About 45 minutes south of Champaign on I-57 lies Illinois Amish Country. Most of the 3,000 or so Old Order Amish live around Arcola and Arthur, where you’ll see their horse buggies on the roads and hitched up in town. Rockome Gardens, famed for its specialty shops and Depression-era rock sculptures and floral gardens, is the new location of the Illinois Amish Museum. For a hearty Amish/Mennonite-style meal, take your group to Yoder’s Kitchen for broasted chicken, inch-thick smoked pork chops and plate-sized cinnamon rolls. Amish Adventures Tour Services and ACM Tours can arrange meals at Amish farms.
In Charleston, home of Eastern Illinois University, find more Lincoln lore at the Lincoln-Douglas Debate Museum on the site of the one of the famous 1858 debates between Lincoln and Stephen A. Douglas. A life-size bronze sculpture of the two men provides good photo ops. And snap a picture of the world’s tallest upright Abe Lincoln statue—72 feet tall—a great roadside attraction in Charleston. The Lincoln Log Cabin State Historic Site includes a reproduction of the 1840s home of Lincoln’s father, Thomas Lincoln, and stepmother, Sarah Bush Lincoln. A working, living history farm has been developed around the two-room cabin.

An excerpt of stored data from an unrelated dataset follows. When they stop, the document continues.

Definition encode_entry (entry : StoredCrdtEntry.t) : result EncodedCrdtEntry :=
  state_json ← encode_crdt_state (state entry) (crdt_type entry);
  Ok (Encoded (key entry) (CrdtType_value (crdt_type entry)) state_json
        (encode_version_vector (state_version entry)) (encode_version_vector (causal_context entry))).

Definition decode_entry (encoded : EncodedCrdtEntry) : result StoredCrdtEntry.t :=
  match CrdtType_of (enc_type encoded) with
  | Err _ => raise ValueError ("unknown CRDT type: " +:+ enc_type encoded)%string
  | Ok crdt_type =>
      state ← decode_crdt_state (state_json encoded) crdt_type;
      state_version ← decode_version_vector (state_version_json encoded);
      causal_context ← decode_version_vector (causal_context_json encoded);
      StoredCrdtEntry.make (enc_key encoded) crdt_type state state_version causal_context
  end.

(** *** Round trip *)

(** Reading back what was written: the text parses to the canonical value. *)
Lemma parse_canonical j : unique_keys j → _parse_json (_canonical_json j) = Ok (canon j).
Proof. intros Hu. unfold _parse_json, _canonical_json. by rewrite loads_dumps_canon. Qed.

Ltac keys := apply (bool_decide_unpack _); vm_compute; exact I.
Ltac members :=
  apply unique_obj; split; [try keys|];
  repeat first [apply Forall_nil_2 | apply Forall_cons; split]; cbn [snd]; try exact I.

Lemma unique_fmap {A} (f : A → json) l : (∀ x, unique_keys (f x)) → unique_keys (JList (f <$> l)).
Proof. intros Hf. apply unique_list, Forall_fmap, Forall_true. intros x. apply Hf. Qed.

Lemma unique_actor a : unique_keys (encode_actor a).
Proof. members. Qed.

Lemma unique_dot d : unique_keys (encode_dot d).
Proof. members. apply unique_actor. Qed.

Lemma unique_counter f item : f ≠ "actor" → unique_keys (encode_counter f item).
Proof.
  intros Hf. members; [|apply unique_actor]. simpl. apply NoDup_cons. split; [set_solver|apply NoDup_singleton].
Qed.

Lemma unique_dots X : unique_keys (encode_dots X).
Proof. apply unique_fmap, unique_dot. Qed.

Lemma unique_payload s : unique_keys (state_payload s).
Proof.
  assert (∀ c, unique_keys (_encode_gcounter c)) as Hg by (intros c; apply unique_fmap; intros; by apply unique_counter).
  destruct s; members; try apply Hg; try apply unique_dots.
  - apply unique_fmap. intros x. members. apply unique_dots.
  - apply unique_fmap. intros x. members. apply unique_dot.
Qed.

Lemma actor_read a : CausalActor.valid a = true → decode_actor (canon (encode_actor a)) = Ok a.
Proof.
  intros Hv. unfold decode_actor, encode_actor. rewrite canon_obj, !get_canon by keys.
  change (CausalActor.make (CausalActor.node_id a) (CausalActor.incarnation a) = Ok a).
  exact (CrdtCodecSpec.actor_back a Hv).
Qed.

Lemma dot_read d : dot_valid d → decode_dot (canon (encode_dot d)) = Ok d.
Proof.
  intros [Ha Hc]. unfold decode_dot, encode_dot. rewrite canon_obj, !get_canon by keys.
  change ((actor ← decode_actor (canon (encode_actor (Dot.actor d))); Dot.make actor (Dot.counter d)) = Ok d).
  rewrite actor_read by done. simpl. unfold Dot.make. rewrite (proj2 (Z.ltb_ge _ _)) by lia. by destruct d.
Qed.

Lemma mapM_canon_back {A} (f : json → result A) (g : A → json) (l : list A) :
  (∀ x, x ∈ l → f (canon (g x)) = Ok x) → mapM_result f (canon <$> (g <$> l)) = Ok l.
Proof. intros H. rewrite <-list_fmap_compose. by apply mapM_fmap_back. Qed.

Lemma dots_read X : (∀ d, d ∈ X → dot_valid d) →
  ∃ l, canon (encode_dots X) = JList l ∧ decode_dots l = Ok X.
Proof.
  intros HX. eexists. split; [apply canon_list|]. unfold decode_dots. rewrite mapM_canon_back.
  - simpl. by rewrite list_to_set_py_sorted.
  - intros d ?%elem_of_py_sorted. by apply dot_read, HX.
Qed.

Lemma counter_member f item : f ≠ "actor" →
  ∃ d, canon (encode_counter f item) = JObj d ∧ py_get f d = JInt item.2 ∧
       py_get "actor" d = canon (encode_actor item.1).
Proof.
  intros Hf. eexists. split; [apply canon_obj|].
  assert (NoDup ["actor"; f]) as Hnd by (apply NoDup_cons; split; [set_solver|apply NoDup_singleton]).
  rewrite !get_canon by exact Hnd. unfold py_get. simpl. rewrite (decide_False (P:="actor" = f)) by done.
  by rewrite (decide_True (P:=f = f)).
Qed.

Lemma entries_read l acc : Forall (λ av : CausalActor.t * Z, CausalActor.valid av.1 = true) l → NoDup l.*1 →
  (∀ a, a ∈ l.*1 → acc !! a = None) →
  vector_entries (canon <$> (encode_counter "counter" <$> l)) acc = Ok (foldl (λ d kv, <[kv.1 := kv.2]> d) acc l).
Proof.
  intros Hv. revert acc. induction Hv as [|[a n] l Ha Hv IH]; intros acc Hnd Hacc; [done|].
  apply NoDup_cons in Hnd as [Hn Hnd]. rewrite !fmap_cons.
  destruct (counter_member "counter" (a, n)) as (d & -> & Hc & Hd); [done|]. cbn [vector_entries].
  rewrite Hc, Hd. cbn [as_int snd fst]. rewrite actor_read by done. cbn [mbind result_bind].
  rewrite Hacc by left. rewrite IH; [done|done|]. intros b Hb. rewrite lookup_insert_ne by set_solver.
  apply Hacc. by right.
Qed.

Lemma counters_NoDup (l : list (CausalActor.t * Z)) : counters_wf l → NoDup l.*1.
Proof. intros [E _]. rewrite E. apply NoDup_sorted_items_fst. Qed.

Lemma vector_read v : vector_valid v → decode_version_vector (encode_version_vector v) = Ok v.
Proof.
  intros [Hw Hv]. unfold decode_version_vector, encode_version_vector.
  rewrite parse_canonical by (apply unique_fmap; intros; by apply unique_counter).
  cbn [mbind result_bind]. rewrite canon_list, entries_read; [|done|by apply counters_NoDup|by intros; rewrite lookup_empty].
  change (foldl _ ∅ _) with (dict_of (VersionVector.items v)). cbn [mbind result_bind].
  destruct (counters_normalized _ Hw) as [E Hn]. rewrite VersionVector.vv_init_ok by done.
  unfold VersionVector.build, VersionVector.items. rewrite E. by destruct v.
Qed.

Lemma gcounter_read s : GCounter.wf s → counters_valid (GCounter.components s) →
  _decode_gcounter (canon (_encode_gcounter s)) = Ok s.
Proof.
  intros Hw Hv. unfold _decode_gcounter, _encode_gcounter. rewrite canon_list, mapM_canon_back.
  - cbn [mbind result_bind]. destruct (counters_normalized _ Hw) as [E Hn].
    rewrite GCounter.gc_init_ok by done. unfold GCounter.build, GCounter.components. rewrite E. by destruct s.
  - intros [a n] Hin. destruct (counter_member "value" (a, n)) as (d & -> & Hc & Hd); [done|].
    unfold decode_component. rewrite Hc, Hd. cbn [as_int snd fst]. unfold counters_valid in Hv.
    rewrite Forall_forall in Hv. by rewrite actor_read by exact (Hv _ Hin).
Qed.

Lemma add_read item : set_Forall dot_valid item.2 → decode_add (canon (encode_add item)) = Ok item.
Proof.
  intros Hd. destruct (dots_read item.2 Hd) as (l & El & Dl). unfold decode_add, encode_add.
  rewrite canon_obj, !get_canon by keys. change (py_get "element" _) with (JStr item.1).
  change (py_get "dots" _) with (encode_dots item.2). rewrite El. cbn [canon]. rewrite Dl. by destruct item.
Qed.

Lemma value_read item : dot_valid item.1 → is_ok (loads item.2) = true →
  decode_value (canon (encode_value item)) = Ok item.
Proof.
  intros Hd Ht. unfold decode_value, encode_value. rewrite canon_obj, !get_canon by keys.
  change ((dot ← decode_dot (canon (encode_dot item.1)); _ ← _parse_json item.2; Ok (dot, item.2)) = Ok item).
  rewrite dot_read by done. simpl. unfold _parse_json. destruct (loads item.2); [|done]. by destruct item.
Qed.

Effingham, at the intersection of I-57 and I-70, offers groups a wide range of options. Alongside one of America’s most traveled Interstate corridors stands the Cross at the Crossroads, a 20-story-tall beacon for the 53,000 motorists who pass by it every day. Groups enjoy the interactive stations for each of the 10 Commandments and at the visitor center can watch an eight-minute video on how and why the cross was built.
Those who favor the fast lane flock to MY Garage Museum and its collection of classic Corvettes, Corvette memorabilia and other cars.The museum is owned by MidAmerica Motorworks’ Mike Yager, who brings thousands of visitors to Effingham with his annual Corvette and VW events.
Effingham appeals to foodies with crowd-pleasers like Tuscan Hills Winery and Firefly Grill, a modern roadhouse restaurant dishing up fresh American cuisine on the shores of Kristie Lake. Garden tours and cooking demonstrations are popular with groups at Firefly. Another culinary gem is The Mill Store, a visitor center/store just opened by Hodgson Mill, an Effingham company known for its whole-grain and organic foods, including flours, cereals, baking mixes and pastas. Plans call for the store to offer cooking classes for groups. Fans of TV food shows will want to visit the showroom and outlet store of John Boos & Company, the country’s oldest manufacturer of butcher blocks and oldest industry in Effingham, in business since 1887. Boos butcher blocks and cutting boards are used by celebrity chefs like Rachel Ray and Emeril Lagasse. Tours of the Boos plant are available.
Whether your group is looking for history, nostalgia, foodie adventures or good old-fashioned country charm, Central Illinois has all the right elements for the perfect tour.